- Date posted
- 3y
- Date posted
- 3y
I’ve been in the same dating relationship for over two years and I still do this- often! I’m constantly asking him if something is wrong (when nothing really is) and if he’s okay. I’m also always wishing he’d say something to reassure me that everything is good, that he still likes me, that we are still planning on a future. I totally get this. And the more I ask him, the worse I feel because I think I’m just going to annoy him and make it difficult to deal with me! The first thing is, when you’re ready, be clear with him! I explained to my boyfriend how my brain tries to trick me into thinking things are wrong, so I asked him to be super honest and come straight to me if something really IS wrong. That way I don’t have to ask all the time, because I know we’ve established that he will just let me know! I also just asked him to be patient with me. A simple talk goes a long way. What also helps me is mentally separating what’s real and what’s not real. Maybe sit down and decide now what types of feelings and situations you’re going to choose to ignore even when your brain doesn’t want to. For me, the “gut feeling” is usually actually OCD.
- Date posted
- 3y
Thank you, this is really helpful! It's really hard because he honestly sucks at being romantic and expressing feelings. And thats okay, we both have to learn, but he told me that he took a couple of months before breaking up with his ex while he was thinking about it for those months. So I've been trying to convince him to don't do that with me and be honest with me. The reaction I got is that he'll try but that he finds it hard. So I made clear to him that he would hurt me more by keeping me on the hook, so he knows that. But it's still so fucking scary
- Date posted
- 3y
Absolutely. I get that. The guy I’m dating had never had a serious girlfriend before. Like ever. So sharing emotions was super hard for him at first. I’ve also realized that I’m not the only one who’s growing and needs patience, and I decided he was worth it:) so if you decide he’s worth working on that with, that’s great!! communication is key
- Date posted
- 3y
Thank you a lot! It's hard to realise that you need to work on yourself because I know that if I keep on handling my relationship this anxious I'll push him away. It's nice to know that I'm not alone, thank you so much!
- Date posted
- 3y
Of course!!
Related posts
- Date posted
- 23w
For the past 3 months ish I’ve been struggling on and off with this anxiety and fixation over my relationship. To wondering if i still have feelings for an old friend, wondering if i actually love him, wondering if the thoughts are all real and im just trying to cover it up with ocd. It sucks, when im talking to my boyfriend i feel fine. The words i love you and talks about the future come naturally.
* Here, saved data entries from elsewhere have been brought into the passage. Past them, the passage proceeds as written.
(* ===== verification/NativeFlavour.v ===== *)
(** * Coroutines on the native awaitables (qp.cc, executor.cc)

    The instance of [Flavour] for [use_native_awaitable_t]: the awaitable and its state are in
    the frame of the coroutine, the address of the state identifies the request, and the
    executor resumes the handle that is in the state. *)

From S2P Require Import Prelude Verbs RefNic Errors Serdes Device Resources Mr Qp Operations.
From S2P Require Import Executor AsioAwait Coro Awaitables Guarded Flavour.
From stdpp Require Import options.

(** The awaitable in the frame of the suspended coroutine, the address of its state, and
    whether the handle has been resumed. *)
Record awaiting := Awaiting {
  aw_addr : Z;
  aw_it : send_awaitable + recv_awaitable;
  aw_resumed : bool }.

Record client := Client {
  c_task : task;
  c_await : option awaiting }.

Definition handle : Operations.coro := 1%Z.

Section native.
Context {V : Verbs} {B : Build}.

(** What [await_resume] gives, as the answer of the event. *)
Definition send_result (a : send_awaitable) : answer :=
  match (send_await_resume a tt).1 with
  | Ret z => AnsZ z
  | Throw e => AnsThrow e
  | _ => AnsUndefined
  end.
Definition recv_result (a : recv_awaitable) : answer :=
  match (recv_await_resume a tt).1 with
  | Ret (n, imm) => AnsRecv n imm
  | Throw e => AnsThrow e
  | _ => AnsUndefined
  end.
Definition aw_result (a : send_awaitable + recv_awaitable) : answer :=
  match a with inl a => send_result a | inr a => recv_result a end.

Definition await_suspend (a : send_awaitable + recv_awaitable) (st : Z) (h : Operations.coro)
    : M op_env (bool * (send_awaitable + recv_awaitable)) :=
  match a with
  | inl a => r ← send_await_suspend a st h; mret (r.1, inl r.2)
  | inr a => r ← recv_await_suspend a st h; mret (r.1, inr r.2)
  end.

Abbreviation native := (native_state (C:=client)).

Definition on_env {R} (m : M op_env R) : M native R :=
  zoom ns_env (λ e n, NativeState (ns_ops n) e (ns_client n) (ns_done n) (ns_resumed n)) m.
Definition on_client (f : client → client) : M native unit :=
  mmodify (λ n, NativeState (ns_ops n) (ns_env n) (f (ns_client n)) (ns_done n) (ns_resumed n)).
Definition on_ops (f : gmap Z operation_state → gmap Z operation_state) : M native unit :=
  mmodify (λ n, NativeState (f (ns_ops n)) (ns_env n) (ns_client n) (ns_done n) (ns_resumed n)).

(** [std::coroutine_handle<>::resume]: the coroutine goes on from its [co_await]. *)
Definition resume_task (h : Operations.coro) : M native unit :=
  on_client (λ c, Client (c_task c)
    ((λ w, Awaiting (aw_addr w) (aw_it w) true) <$> c_await c)).

Definition continue_with (c : coro unit) : M native unit :=
  on_client (λ x, Client (Task c (k_node (c_task x)) (k_out (c_task x))) None).
Definition suspend_in (st : Z) (a : send_awaitable + recv_awaitable) : M native unit :=
  on_ops (<[ st := aw_state a ]>) ;;
  on_client (λ c, Client (c_task c) (Some (Awaiting st a false))).

(** [co_await qp->op(...)] up to its suspension, with the state at address [st]; without
    one when [await_suspend] returns false. *)
Definition native_begin (qp st : Z) : M native unit :=
  n ← mget;
  match k_code (c_task (ns_client n)) with
  | Await e k =>
      '(ok, a) ← on_env (a ← make_awaitable qp e; await_suspend a st handle);
      if ok : bool then suspend_in st a else continue_with (k (aw_result a))
  | _ => mundefined
  end.

(** The rest of the [co_await] in the resumed coroutine; the awaitable is destroyed. *)
Definition native_end : M native unit :=
  n ← mget;
  match c_await (ns_client n), k_code (c_task (ns_client n)) with
  | Some w, Await _ k =>
      s ← deref (ns_ops n !! aw_addr w);
      on_ops (delete (aw_addr w)) ;;
      continue_with (k (aw_result (set_aw_state s (aw_it w))))
  | _, _ => mundefined
  end.

Definition native_answered (n : native) : option answer :=
  w ← c_await (ns_client n);
  s ← ns_ops n !! aw_addr w;
  if aw_resumed w then Some (aw_result (set_aw_state s (aw_it w))) else None.

#[export] Instance NativeFlavour : Flavour := {|
  exec := native;
  exec_token := NativeToken resume_task;
  exec_env := ns_env;
  exec_task n := c_task (ns_client n);
  exec_with v k n :=
    NativeState (ns_ops n) v (Client k (c_await (ns_client n))) (ns_done n) (ns_resumed n);
  address_free st n := bool_decide (ns_ops n !! st = None);
  begin_await := native_begin;
  end_await := native_end;
  suspended n := bool_decide (is_Some (c_await (ns_client n)));
  answered := native_answered |}.

(** The executor of a process that starts the coroutine [c]. *)
Definition native_start (c : coro unit) (v : op_env) : native :=
  NativeState ∅ v (Client (Task c node0 []) None) [] [].

(** ** It is what the runtime needs *)

Definition native_idle (n : native) : Prop := ns_ops n = ∅ ∧ c_await (ns_client n) = None.
Definition native_waiting (e : event) (st : Z) (n : native) : Prop :=
  ∃ a, c_await (ns_client n) = Some (Awaiting st a false) ∧
    ns_ops n = {[st := aw_state a]} ∧ coro_handle (aw_state a) = Some handle ∧ aw_matches a e.
Definition native_woken (e : event) (r : answer) (n : native) : Prop :=
  awaits e = true ∧ ∃ st a s, c_await (ns_client n) = Some (Awaiting st a true) ∧
    ns_ops n = {[st := s]} ∧ aw_result (set_aw_state s a) = r.

(** What the coroutine gets is what the event is answered. *)
Lemma aw_matches_result a e wc :
  aw_matches a e → aw_result (set_aw_state (set_from_wc wc (aw_state a)) a) = event_answer e wc.
Proof.
  destruct a as [a|a], e; try done; simpl; intros [Hex Hres].
  - unfold send_result. rewrite (send_resumed _ _ _ _ _ Hex Hres).
    unfold send_answer. by destruct (check_wc_status _ _ _) as [[] ?].
  - unfold recv_result, recv_answer. by rewrite (recv_resumed _ _ _ Hex Hres).
Qed.

Lemma set_from_wc_handle wc s : coro_handle (set_from_wc wc s) = coro_handle s.
Proof. unfold set_from_wc. by destruct s as [[[]|] ? ? ? ? ?]. Qed.

Lemma native_begin_run qp st t s e k n :
  native_idle s → own_queues t → live_qps (ns_env s) !! qp = Some t →
  k_code (c_task (ns_client s)) = Await e k → awaits e = true → event_passes t e →
  event_post t e st (w_nic (op_world (ns_env s))) = (0%Z, n) →
  ∃ s' tr, native_begin qp st s = (Ret tt, s') ∧ native_waiting e st s' ∧
    c_task (ns_client s') = c_task (ns_client s) ∧
    ns_env s' = OpEnv (live_qps (ns_env s)) (World n tr (w_next_sq_psn (op_world (ns_env s)))).
Proof.
  intros [Ho Ha] Ht Hq Hc He Hp Hpost.
  destruct (await_posts qp st t e (ns_env s) n (Some handle) Ht Hq He Hp Hpost)
    as (a & Hmake & a' & tr & Hsus & Hm & Hh).
  unfold native_begin. rewrite bind_mget, Hc.
  assert (on_env (a ← make_awaitable qp e; await_suspend a st handle) s =
    (Ret (true, a'), NativeState (ns_ops s)
       (OpEnv (live_qps (ns_env s)) (World n tr (w_next_sq_psn (op_world (ns_env s)))))
       (ns_client s) (ns_done s) (ns_resumed s))) as Hrun.
  { unfold on_env, zoom. rewrite (bind_ret _ _ _ _ _ Hmake).
    replace (await_suspend a st handle) with
      (awaitable_suspend (set_aw_state (set_coro_handle handle (aw_state a)) a) st)
      by (by destruct a).
    by rewrite Hsus. }
  rewrite (bind_ret _ _ _ _ _ Hrun).
  do 2 eexists. split; [reflexivity|]. split; [|done].
  exists a'. simpl. rewrite Ho. split_and!; try done. by apply Hh.
Qed.

Lemma native_execute_run wc e s :
  native_waiting e (wc_wr_id wc) s →
  ∃ s', execute_callback_native resume_task wc s = (Ret tt, s') ∧
    native_woken e (event_answer e wc) s' ∧
    c_task (ns_client s') = c_task (ns_client s) ∧ ns_env s' = ns_env s.
Proof.
  intros (a & Ha & Ho & Hh & Hm).
  unfold execute_callback_native, os_resume, resume_task, on_client. munfold. simpl.
  rewrite Ho, lookup_singleton_eq. simpl. rewrite set_from_wc_handle, Hh. simpl.
  eexists. split; [reflexivity|]. split; [|done]. split; [by eapply aw_matches_awaits|].
  exists (wc_wr_id wc), a, (set_from_wc wc (aw_state a)). simpl.
  rewrite Ha. split_and!; [done|by rewrite insert_singleton_eq|by apply aw_matches_result].
Qed.

Lemma native_end_run e a k s :
  native_woken e a s → k_code (c_task (ns_client s)) = Await e k →
  ∃ s', native_end s = (Ret tt, s') ∧ native_idle s' ∧ ns_env s' = ns_env s ∧
    c_task (ns_client s') =
      Task (k a) (k_node (c_task (ns_client s))) (k_out (c_task (ns_client s))).
Proof.
  intros (_ & st & aw & os & Ha & Ho & <-) Hc. unfold native_end.
  rewrite bind_mget, Ha, Hc, Ho. cbn [aw_addr]. rewrite lookup_singleton_eq. cbn [deref].
  rewrite bind_mret. unfold on_ops, continue_with, on_client. munfold. simpl.
  eexists. split; [reflexivity|]. split; [|done]. split; [|done]. simpl.
  by rewrite Ho, delete_singleton_eq.
Qed.

#[export] Instance NativeSpec : FlavourSpec NativeFlavour.
Proof.
  refine {|
    idle := native_idle : exec (Flavour:=NativeFlavour) → Prop;
    waiting := native_waiting : _ → _ → exec (Flavour:=NativeFlavour) → Prop;
    woken := native_woken : _ → _ → exec (Flavour:=NativeFlavour) → Prop;
    accepts _ := True;
    begin_run := native_begin_run;
    execute_run wc e s H _ := native_execute_run wc e s H;
    end_run := native_end_run |}; try done.
  - intros w s. by destruct (s : native) as [? ? [] ? ?].
  - intros s [Ho Ha]. simpl. unfold native_answered. rewrite Ha, Ho.
    split_and!; [done|done|]. intros st. by rewrite bool_decide_eq_true_2.
  - intros e st s (a & Ha & Ho & _ & Hm). simpl. unfold native_answered.
    rewrite Ha, Ho. cbn [mbind option_bind aw_addr]. rewrite lookup_singleton_eq.
    split_and!; [by eapply aw_matches_awaits|done|done].
  - intros e r s (He & st & a & os & Ha & Ho & Hr). simpl. unfold native_answered.
    rewrite Ha, Ho. cbn [mbind option_bind aw_addr]. rewrite lookup_singleton_eq.
    split_and!; [done|done|]. simpl. by rewrite Hr.
Defined.

(** Any connection: a failed completion is an exception in the coroutine. *)
#[export] Instance native_accepted (F : Fabric) : Accepted NativeFlavour F.
Proof. by split. Qed.
End native.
I can’t imagine myself with anyone but him. But this constant rumination on my relationship is KILLING me and I’m scared it’s going to ruin what i have. It makes me numb and disconnected which therefore makes me believe the thoughts even more. They just feel so real sometimes and it’s so scary like why can i not just enjoy it. We’ve been together for a while so i know there’s periods of like feelings ebb and flowing but this is so much more. It’s just constantly sitting on my chest with anxiety. My compulsions are coming on this app, looking at photos of us and confessing it to him. He’s very understanding and helpful. I love him so much. I just need help / I’m also just starting new meds as well ..
- Date posted
- 23w
I'm struggling really hard with relationship obsessions. Do I really love my partner? How can I know? Am I really just faking it? That kind of thing. It's making my life and relationship a lot harder than they need to be. I could use a few helpful coping mechanisms, trying to move away from less helpful ones like chasing reassurance.
- Date posted
- 22w
When my boyfriend and I are apart, it honestly feels like I've lost all feelings for him. I start questioning everything, wondering if I even love him at all. Then, when we're finally together again, the memory of those earlier doubts creeps in and completely ruins the moment. I get so caught up in overthinking and analyzing my feelings that I can't even enjoy being with him. It's like I'm constantly second-guessing myself. The worst part is, sometimes later, when we're still together, I do feel the love. But then the anxiety kicks in again! I start worrying that I'm just faking it because I had those doubts earlier in the day. It's this endless cycle of questioning, doubting, and overthinking, and it's exhausting. I'm really struggling to stay present when we're together, and it feels like this constant cycle is preventing me from truly connecting with him. We have been together for three years and we love together, and I just started feeling this way about a month ago; it’s been almost every day since. One day, I randomly thought about breaking up with him. Our relationship is healthy, especially compared to my previous toxic one, where I was anxiously attached for two and a half years. My boyfriend is very supportive of me. I have talked to him about my doubts and everything I’m experiencing, and he continues to support, care for, and help me through it all. I am very grateful for that. One aspect of my current relationship that I would like to improve is our communication, but we are both willing to work on it together. I often find that my overthinking leads me to question whether I really want to try to fix things or if I’d rather just continue as we are. This creates a constant push and pull in our relationship. Has anyone else experienced something similar? Any advice on how to break this cycle and just be present in the moment? I'd love to hear from anyone who's been through something like this.